I am struggling with food and feelings. For two weeks, I had hit a new level in that I was eating when I was hungry, paying attention when I was full and stopping. And then....I talked about this ad nauseum with my good friends and my therapist and I fell off the wagon. Did I talk about too much or is this just part of the process? For the last few days I have not followed that regimen. I have used food to comfort myself. When I was in "the zone" as I like to call it, I was not using food to quell my uncomfortable feelings but it did make me feel very uneasy. I was really uncomfortable in my own skin. And then coincidentally, after watching Celebrity Rehab, I understood better what those feelings were.
I like Dr. Drew who is the PhD on Celebrity Rehab and I've seen him as the expert on other shows. I was fascinated by the program. I came across it accidentally, and I was drawn to it. I watched how these people were detoxing from their drugs or alcohol and then they have to confront their feelings, which was what sent them to the drugs and alchohol in the first place. I watched one bodybuilder television star walk around ready to go off and hit someone. I could identify with this as I have been in an angry phase. I did not know what to do with the very uncomfortable feelings. I journal, I exercise, I practice yoga, I attend therapy, I talk to friends, but in the end, I have to hunker down and live with the uncomfortableness until it passes.
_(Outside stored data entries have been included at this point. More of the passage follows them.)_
(** * cli_audit.py: a shallow embedding and its checked properties

    The development follows
    [plugins/outfitter/skills/cli-craft/scripts/cli_audit.py].

    - Python [str] values are sequences of Unicode code points, [list N].
    - [bytes] values are [list N] with every element below 256.
    - Python [int] is [Z]; [Optional[T]] is [option T]; [Dict[str, T]] is a
      [gmap] keyed by strings.
    - The regular expressions of the script are terms of a small regex
      syntax, run by a backtracking matcher that lists the possible end
      positions of a match in priority order.
    - [run_cmd] and [main] run in a state-and-exception monad over the
      auditor's heap of dictionaries ([os.environ] lives there), the trace
      of what the process did (children spawned, text printed) and the
      number of children spawned so far. *)

From Stdlib Require Import ZArith NArith List String Ascii Bool Lia.
From Stdlib Require Import DecimalString Floats.
From stdpp Require Import base option list gmap.

Local Open Scope N_scope.

(** ** Text *)

(** A Python [str]: its code points. *)
Abbreviation pystr := (list N).

(** A Python [bytes] object: values 0..255. *)
Abbreviation pybytes := (list N) (only parsing).

(** String literals of the script (all of them are ASCII). *)
Definition py (s : string) : pystr :=
  List.map N_of_ascii (list_ascii_of_string s).
Arguments py s%_string.

(** One-character literals. *)
Definition ch (a : ascii) : N := N_of_ascii a.
Arguments ch a%_char.

Definition NL : pystr := [10].    (* "\n" *)
Definition CR : N := 13.          (* "\r" *)
Definition ESC : N := 27.         (* "\x1b" *)
Definition BEL : N := 7.          (* "\x07" *)

(** Truth value of a string: non-empty. *)
Definition truthy (s : pystr) : bool :=
  match s with [] => false | _ => true end.

(** [str.isspace] on one character, which is also the class [\s] of [re]
    on [str] patterns: the characters of the Unicode database whose
    category is Zs or whose bidirectional class is WS, B or S. *)
Definition is_space (c : N) : bool :=
  ((9 <=? c) && (c <=? 13)) || ((28 <=? c) && (c <=? 32))
  || (c =? 133) || (c =? 160) || (c =? 5760)
  || ((8192 <=? c) && (c <=? 8202))
  || (c =? 8232) || (c =? 8233) || (c =? 8239) || (c =? 8287)
  || (c =? 12288).

(** [s.lstrip()], [s.rstrip()], [s.strip()] with no argument. *)
Fixpoint lstrip (s : pystr) : pystr :=
  match s with
  | c :: s' => if is_space c then lstrip s' else s
  | [] => []
  end.

Definition rstrip (s : pystr) : pystr := rev (lstrip (rev s)).

Definition strip (s : pystr) : pystr := rstrip (lstrip s).

(** [s.startswith(p)]. *)
Fixpoint startswith (p s : pystr) : bool :=
  match p, s with
  | [], _ => true
  | a :: p', b :: s' => (a =? b) && startswith p' s'
  | _ :: _, [] => false
  end.

(** [needle in hay]. *)
Fixpoint contains (needle hay : pystr) : bool :=
  startswith needle hay ||
  match hay with
  | [] => false
  | _ :: hay' => contains needle hay'
  end.

(** [c in s] for a single character. *)
Definition contains_char (c : N) (s : pystr) : bool :=
  existsb (N.eqb c) s.

(** ** Regular expressions *)

(** The items of a character class. *)
Inductive charset : Type :=
| CsLit (c : N)               (* a literal character *)
| CsRange (lo hi : N)         (* [lo-hi] *)
| CsSpace                     (* \s *)
| CsDot                       (* . *)
| CsUnion (a b : charset).    (* [ab] *)

(** The flags that change how a pattern matches.  [re.VERBOSE] only
    changes how the pattern text is read. *)
Record re_flags : Type := { DOTALL : bool }.

Definition charset_mem (fl : re_flags) : charset -> N -> bool :=
  fix mem (cs : charset) (c : N) : bool :=
    match cs with
    | CsLit x => c =? x
    | CsRange lo hi => (lo <=? c) && (c <=? hi)
    | CsSpace => is_space c
    | CsDot => DOTALL fl || negb (c =? 10)
    | CsUnion a b => mem a c || mem b c
    end.

Inductive regex : Type :=
| Empty                          (* the empty pattern *)
| Chr (cs : charset)             (* one character of a class *)
| Cat (r1 r2 : regex)            (* r1 r2 *)
| Alt (r1 r2 : regex)            (* r1|r2 *)
| Star (greedy : bool) (r : regex)   (* r* and r*? *)
| Bol                            (* ^ without re.MULTILINE *)
| Eol.                           (* $ without re.MULTILINE *)

(** Iterating a pattern from position [i]: [step j] lists where one more
    iteration started at [j] can end.  Only iterations that consume input
    are repeated.  A greedy star tries more iterations first, a lazy one
    fewer. *)
Fixpoint star_ends (greedy : bool) (step : nat -> list nat)
    (fuel : nat) (i : nat) : list nat :=
  match fuel with
  | O => [i]
  | S fuel' =>
      let more :=
        List.filter (fun j => (i <? j)%nat) (step i)
          ≫= star_ends greedy step fuel' in
      if greedy then more ++ [i] else i :: more
  end.

(** [ends fl r s i]: the positions where a match of [r] that starts at
    position [i] of [s] can end, in the order in which the backtracking
    matcher of [re] tries them. *)
Fixpoint ends (fl : re_flags) (r : regex) (s : pystr) (i : nat) : list nat :=
  match r with
  | Empty => [i]
  | Chr cs =>
      match s !! i with
      | Some c => if charset_mem fl cs c then [S i] else []
      | None => []
      end
  | Cat r1 r2 => ends fl r1 s i ≫= ends fl r2 s
  | Alt r1 r2 => ends fl r1 s i ++ ends fl r2 s i
  | Star greedy r1 =>
      star_ends greedy (ends fl r1 s) (S (length s - i)) i
  | Bol => if (i =? 0)%nat then [i] else []
  | Eol =>
      if (i =? length s)%nat then [i]
      else if (S i =? length s)%nat && bool_decide (s !! i = Some 10)
           then [i] else []
  end.

(** [pattern.search(s)]: the span of the first match, trying the start
    positions from left to right; [None] when there is none. *)
Fixpoint search_from (fl : re_flags) (r : regex) (s : pystr)
    (n : nat) (i : nat) : option (nat * nat) :=
  match n with
  | O => None
  | S n' =>
      match ends fl r s i with
      | j :: _ => Some (i, j)
      | [] => search_from fl r s n' (S i)
      end
  end.

Definition re_search (fl : re_flags) (r : regex) (s : pystr)
  : option (nat * nat) :=
  search_from fl r s (S (length s)) 0.

(** A match object is always true, [None] is false. *)
Definition found (m : option (nat * nat)) : bool :=
  match m with Some _ => true | None => false end.

(** [ANSI_RE], compiled with [re.VERBOSE | re.DOTALL]. *)
Definition ANSI_FLAGS : re_flags := {| DOTALL := true |}.

Definition ANSI_RE : regex :=
  Cat (Chr (CsLit ESC))                                   (* \x1b *)
    (Alt
       (* \[ [0-?]* [ -/]* [@-~] *)
       (Cat (Chr (CsLit (ch "[")))
          (Cat (Star true (Chr (CsRange (ch "0") (ch "?"))))
             (Cat (Star true (Chr (CsRange (ch " ") (ch "/"))))
                (Chr (CsRange (ch "@") (ch "~"))))))
       (Alt
          (* \] .*? (?:\x07|\x1b\\) *)
          (Cat (Chr (CsLit (ch "]")))
             (Cat (Star false (Chr CsDot))
                (Alt (Chr (CsLit BEL))
                   (Cat (Chr (CsLit ESC)) (Chr (CsLit (ch "\")))))))
          (* [@-Z\\-_] *)
          (Chr (CsUnion (CsRange (ch "@") (ch "Z"))
                  (CsRange (ch "\") (ch "_")))))).

Definition has_ansi (s : pystr) : bool :=
  found (re_search ANSI_FLAGS ANSI_RE s).

Definition has_carriage_returns (s : pystr) : bool :=
  contains_char CR s.

(** The pattern [(^|\s)-x(\s|,|$)] that [find_flag_mentions] uses with
    [x] one of h, q, v, d; compiled with no flag. *)
Definition NO_FLAGS : re_flags := {| DOTALL := false |}.

Definition short_flag_re (x : N) : regex :=
  Cat (Alt Bol (Chr CsSpace))
    (Cat (Chr (CsLit (ch "-")))
       (Cat (Chr (CsLit x))
          (Alt (Chr CsSpace) (Alt (Chr (CsLit (ch ","))) Eol)))).

(** ** Bytes to text *)

(** [10xxxxxx]: a continuation byte of UTF-8. *)
Definition is_continuation (c : N) : bool := (128 <=? c) && (c <? 192).

Definition REPLACEMENT : N := 65533.   (* U+FFFD *)

(** [b.decode("utf-8", errors="replace")]: the decoder of CPython.  An
    invalid start byte is replaced alone; a sequence cut short by a byte
    that cannot continue it is replaced up to that byte, where decoding
    resumes; a sequence cut short by the end of the input is replaced as
    a whole.  Overlong forms, surrogates and code points above U+10FFFF
    are invalid. *)
Fixpoint utf8_decode_replace (b : pybytes) : pystr :=
  match b with
  | [] => []
  | c :: b1 =>
      if c <? 128 then c :: utf8_decode_replace b1
      else if c <? 194 then REPLACEMENT :: utf8_decode_replace b1
      else if c <? 224 then
        match b1 with
        | [] => [REPLACEMENT]
        | c2 :: b2 =>
            if is_continuation c2
            then N.lor (N.shiftl (N.land c 31) 6) (N.land c2 63)
                 :: utf8_decode_replace b2
            else REPLACEMENT :: utf8_decode_replace b1
        end
      else if c <? 240 then
        match b1 with
        | [] => [REPLACEMENT]
        | c2 :: b2 =>
            if negb (is_continuation c2)
               || (if c2 <? 160 then c =? 224 else c =? 237)
            then REPLACEMENT :: utf8_decode_replace b1
            else
              match b2 with
              | [] => [REPLACEMENT]
              | c3 :: b3 =>
                  if is_continuation c3
                  then N.lor (N.shiftl (N.land c 15) 12)
                         (N.lor (N.shiftl (N.land c2 63) 6) (N.land c3 63))
                       :: utf8_decode_replace b3
                  else REPLACEMENT :: utf8_decode_replace b2
              end
        end
      else if c <? 245 then
        match b1 with
        | [] => [REPLACEMENT]
        | c2 :: b2 =>
            if negb (is_continuation c2)
               || (if c2 <? 144 then c =? 240 else c =? 244)
            then REPLACEMENT :: utf8_decode_replace b1
            else
              match b2 with
              | [] => [REPLACEMENT]
              | c3 :: b3 =>
                  if negb (is_continuation c3)
                  then REPLACEMENT :: utf8_decode_replace b2
                  else
                    match b3 with
                    | [] => [REPLACEMENT]
                    | c4 :: b4 =>
                        if is_continuation c4
                        then N.lor (N.shiftl (N.land c 7) 18)
                               (N.lor (N.shiftl (N.land c2 63) 12)
                                  (N.lor (N.shiftl (N.land c3 63) 6)
                                     (N.land c4 63)))
                             :: utf8_decode_replace b4
                        else REPLACEMENT :: utf8_decode_replace b3
                    end
              end
        end
      else REPLACEMENT :: utf8_decode_replace b1
  end.

Definition _decode (b : pybytes) : pystr := utf8_decode_replace b.

(** [x or b""] for an optional [bytes] value. *)
Definition bytes_or_empty (x : option pybytes) : pybytes :=
  match x with
  | Some (c :: b) => c :: b
  | Some [] | None => []
  end.

(** [str(n)] and [f"{n}"] for an [int]. *)
Definition str_of_int (n : Z) : pystr :=
  py (NilZero.string_of_int (Z.to_int n)).

(** [s.splitlines()]: the line boundaries of [str], with "\r\n" taken as
    one; no empty last line. *)
Definition is_linebreak (c : N) : bool :=
  ((10 <=? c) && (c <=? 13)) || ((28 <=? c) && (c <=? 30))
  || (c =? 133) || (c =? 8232) || (c =? 8233).

Fixpoint splitlines_from (cur : pystr) (s : pystr) : list pystr :=
  match s with
  | [] => match cur with [] => [] | _ => [rev cur] end
  | c :: s1 =>
      if is_linebreak c then
        rev cur ::
        match s1 with
        | c2 :: s2 =>
            if (c =? 13) && (c2 =? 10) then splitlines_from [] s2
            else splitlines_from [] s1
        | [] => splitlines_from [] s1
        end
      else splitlines_from (c :: cur) s1
  end.

Definition splitlines (s : pystr) : list pystr := splitlines_from [] s.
We humans, all behave similarly in our psychological makeup. If our needs are not met, or there is harm of some way and then we learn to do things to be able to make the pain go away. I am amazed at how one person turns to food, one to alcohol, one to drugs, or shopping or hoarding or whatever and we take it to different levels of extreme. Some cross the line of normal and by that I mean interfering with daily functioning. These addictions are all behaviors manifested to make coping with life easier. And I am fascinated by this. And I realize that this is what I'm doing to some extent.
Well, I need to get back on the wagon, and I will. At the present moment, I feel under the weather. I woke up with a sore throat at 4am. I didn't sleep well Sunday night either. And I have children who are home all week from school for the Mardi Gras holiday. We will run errands and then I have told them that I will rest this afternoon and they can watch a movie, read books, or whatever. And that is okay for me to do. I am learning to nurture myself. AND I'm teaching the girls how to take care of themselves as well. It's a learning process for me to set this example as I have a pull in me to be there for them ALL the time.
Going lightly, it sure is harder than it sounds. It means going really deep and then coming back from that into my authentic self. I've read and heard about this, and it seems that after you embrace your authentic self, life gets easier, worries about others fall to the wayside. I'm beginning to glimpse this, slowly and surely.